El resultado de aquella entrevista fue claro. En la primavera de 1946, Mao estaba, como aquél que dice, enfrentándose a su propio Dunquerque. Las tropas nacionalistas en Manchuria empujaban a los comunistas hacia el norte, y amenazaban con echarlos del país. Pero, en ese momento, el general Marshall, tras su sincera y buenrollista conversación con Mao mientras paseaban entre flores y besando osos panda, procedió a presionar a Chiang Kai Shek para que detuviese la ofensiva. Un enfurecido Generalísimo hubo de aceptar un alto el fuego de quince días. El 3 de junio, como ya sabemos, Mao, arrastrando el escroto, había dado la orden de abandonar Harbin. Pero horas después comenzó el alto el fuego; y el 5 envió otra orden, estableciendo que Harbin habría de ser defendida a toda costa, y añadiendo: “la marea ha cambiado”. Algo sabría.

La tregua de Harbin fue una de las peores noticias de toda la guerra civil para el bando nacionalista. En el peor de los casos, haber seguido con sus ataques le habría supuesto destruir toda posibilidad de los comunistas de llevar a cabo el plan de Liu Shao, y construir una base en la frontera con los soviéticos. En el mejor de los casos, los habrían destruido; lo cual habría ahorrado la vida de 70 millones de chinos en los años por venir. Para nada de eso pasó, porque el puto general Marshall de los cojones no quiso que pasara.

Más aún. Marshall se dirigió a Chiang para sugerirle que el alto el fuego se extendiese en el tiempo hasta los cuatro meses; y en el espacio a lo largo y ancho de toda Manchuria. La propuesta traía aparejada la idea de dejar a los comunistas establecerse permanentemente en el norte de la región.

Para sorpresa del líder del Kuomintang, la presión de Marshall se vio aumentada por la presión del propio presidente Truman; y es que Harry Truman, la verdad de las cosas, da la impresión de no haber entendido nunca, ni medio bien, el sudoku asiático.

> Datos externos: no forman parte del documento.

Lemma decide_contract e gen record payload p s :
  as_record (e_payload e) = Some payload →
  swp (decide_and_approve sha256Hex sessionEntryToContextMessages convertToLlm e gen record payload p)
    (λ r s', released_as (h_coordinator s) s' ∧
       match r with Ret r => handled e gen r s' | Throw _ => True end) s.
Proof.
  intros Hpay. unfold decide_and_approve. apply swp_bind, swp_lift.
  destruct (uncheckpointed _ _ _ _ _) as [hu|]; [|done].
  apply swp_bind, swp_get. set (should := shouldCreateAutomaticCheckpoint _ _ _ _ _).
  apply swp_bind, swp_require; [|done]. intros _. destruct should; simpl.
  - destruct (e_token e) as [token|]; [|by apply swp_lift].
    apply swp_bind. unfold swp at 1. unfold begin.
    destruct (isBusy (in_sessionId (rec_input record)) (h_coordinator s)) eqn:Hbusy; simpl.
    { apply swp_bind. by apply swp_require. }
    apply swp_bind, swp_require; [|done]. intros _.
    set (s1 := with_coordinator _ s). unfold swp, finally_end.
    pose proof (keeps_compact (h_coordinator s1) e gen record payload p token s1 eq_refl) as Hk.
    pose proof (compact_contract e gen record payload p token s1) as Hc. unfold swp in Hc.
    destruct (compact_and_approve _ _ _ _ _ _ _ _) as [r s2]. simpl in Hk. split.
    + intros id. simpl. rewrite isBusy_end, Hk. destruct (decide _) as [->|Hne]; [by rewrite Hbusy|].
      unfold isBusy. simpl. by rewrite lookup_insert_ne.
    + destruct r as [[a pr]|]; [|done]. destruct Hc as [Ha (pr' & -> & Hreq)].
      split; [done|]. simpl. intros pr [= <-]. by exists record, payload.
  - apply swp_bind, swp_lift. destruct (accounting_of _ _ _ _ _) as [acc|]; [|done].
    apply swp_bind.
    pose proof (keeps_account (h_coordinator s) e gen acc
      (rewritePayload payload (pr_replayInput p)) s eq_refl) as Hk.
    pose proof (account_approves e gen acc (rewritePayload payload (pr_replayInput p)) _ s eq_refl) as Ha.
    unfold swp in *. destruct (account_and_approve _ _ _ _ _ _) as [[a|] s2]; simpl in *.
    + destruct Ha as [-> Ha]. split; [intros id; by rewrite Hk|]. by split.
    + split; [intros id; by rewrite Hk|done].
Qed.

(** A step about which only its effect on the coordinator matters. *)
Lemma swp_keeps {A} (m : handler A) Q s :
  (∀ c, preserves (on_coordinator c) m) →
  (∀ r s', h_coordinator s' = h_coordinator s → Q r s') → swp m Q s.
Proof.
  intros Hm HQ. unfold swp. specialize (Hm (h_coordinator s) s eq_refl). destruct (m s). by apply HQ.
Qed.

Lemma check_request_payload e gen s :
  swp (check_request sha256Hex e gen)
    (λ r s', h_coordinator s' = h_coordinator s ∧
       match r with Ret (_, payload) => as_record (e_payload e) = Some payload | Throw _ => True end) s.
Proof.
  assert (Hp : swp (check_request sha256Hex e gen)
    (λ r _, ∀ b, r = Ret b → as_record (e_payload e) = Some b.2) s).
  { unfold check_request. repeat (apply swp_bind_result; intros ? ?).
    destruct (as_record (e_payload e)); [|done].
    repeat (apply swp_bind_result; intros ? ?). apply swp_ret. by intros _ [= <-]. }
  pose proof (keeps_check_request (h_coordinator s) e gen s eq_refl) as Hk. unfold swp in *.
  destruct (check_request sha256Hex e gen s) as [[[record payload]|] s']; split; try done.
  by apply (Hp (record, payload)).
Qed.

Lemma handler_contract e s :
  swp (handleBeforeProviderPayload sha256Hex sessionEntryToContextMessages convertToLlm e)
    (λ r s', released_as (h_coordinator s) s' ∧
       match r, e_current e with Ret r, Some gen => handled e gen r s' | _, _ => True end) s.
Proof.
  unfold handleBeforeProviderPayload. destruct (e_current e) as [gen|] eqn:Hcur; last first.
  { destruct (negb _); by split. }
  apply swp_bind. eapply swp_mono; [apply check_request_payload|].
  intros [[record payload]|err] s1 [Hc Hpay]; [|by split; [intros id; rewrite Hc|]].
  destruct (negb (bool_decide (e_origin e = VStr "agent"))).
  - apply swp_bind, swp_on_guard. intros r g Ha. destruct r as [r|]; simpl.
    + apply swp_ret. split; [by intros id; simpl; rewrite Hc|].
      apply (approve_approves _ _ _ _ _ _ payload) in Ha as [-> Ha]; [|done]. by split.
    + by split; [intros id; simpl; rewrite Hc|].
  - apply swp_bind, swp_keeps; [intros c; apply keeps_prepare|]. intros [p|err] s2 Hc2.
    + eapply swp_mono; [by apply decide_contract|]. intros r s3 [Hrel Hr].
      split; [intros id; rewrite Hrel; congruence|done].
    + by split; [intros id; rewrite Hc2, Hc|].
Qed.
(** C3: The contract of the replay handler, on every path of it: the phase
    coordinator is left as it was found, success or failure, and a payload
    returned for a request in scope stands approved for that request, so that
    dispatching exactly it passes the guard unless a failure is on record.
    When the handler proposes a new checkpoint, the checkpoint is valid, has
    the identity of the request, covers the leaf of the session, which did
    not move while the compaction ran, and the approved request is the
    original one with the checkpoint's output as its input. *)
Theorem replay_contract e s :
  let '(r, s') := handleBeforeProviderPayload sha256Hex sessionEntryToContextMessages convertToLlm e s in
  released_as (h_coordinator s) s' ∧
  match r, e_current e with Ret r, Some gen => handled e gen r s' | _, _ => True end.
Proof. pose proof (handler_contract e s) as Hh. unfold swp in Hh. by destruct (handleBeforeProviderPayload _ _ _ _ _). Qed.
End replay.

Las cosas como son, para los inquilinos de la Casa Blanca la opinión pública lo es siempre casi todo; y en el ese momento en EEUU el apoyo a Chiang Kai Shek era del 13%, con un 50% de estadounidenses considerando que lo que tenía que hacer el país era salir de China.

A mediados de julio, dos escritores chinos anti nacionalistas fueron asesinados en la calle en zona controlada por el Kuomintang. En agosto, Truman le escribió una carta muy dura a Chiang en la que citaba estos hechos. El Generalísimo, ante estas presiones, ordenó a sus tropas en Manchuria que se pusieran en modo esperar y ver. Hay que decir que Chen Li Fu, uno de los generales más cercanos a Chiang, fue una especie de líder de quienes no querían ese pasteleo; y lo hizo diciéndole al Generalísimo: “tienes que ser como Franco en España: una vez que decides combatir el comunismo, tienes que combatirlo hasta el final”. Es muy probable que Chiang estuviese de acuerdo con su compañero. Pero Washington le había dejado claro que si seguía con las hostias no podría contar con ellos, y el chino los necesitaba.

De esta forma, Mao Tse Tung, que estaba vencido y a punto de colarse por el sumidero de la Historia, pudo construir una base comunista en el norte de Manchuria, más grande que Alemania, con fronteras y conexiones ferroviarias con la URSS y sus países satélite en la zona.

Miles de estadounidenses, que en ese momento empezaban a recortarse los pelos de los huevos, acabarían pagando todo aquello con sus vidas en las planicies de Corea. Pero para entonces, el general George Marshall era un héroe nacional. Y es que, ciertamente, qué razón tenía mi padre cuando decía eso de: “hay que joderse”.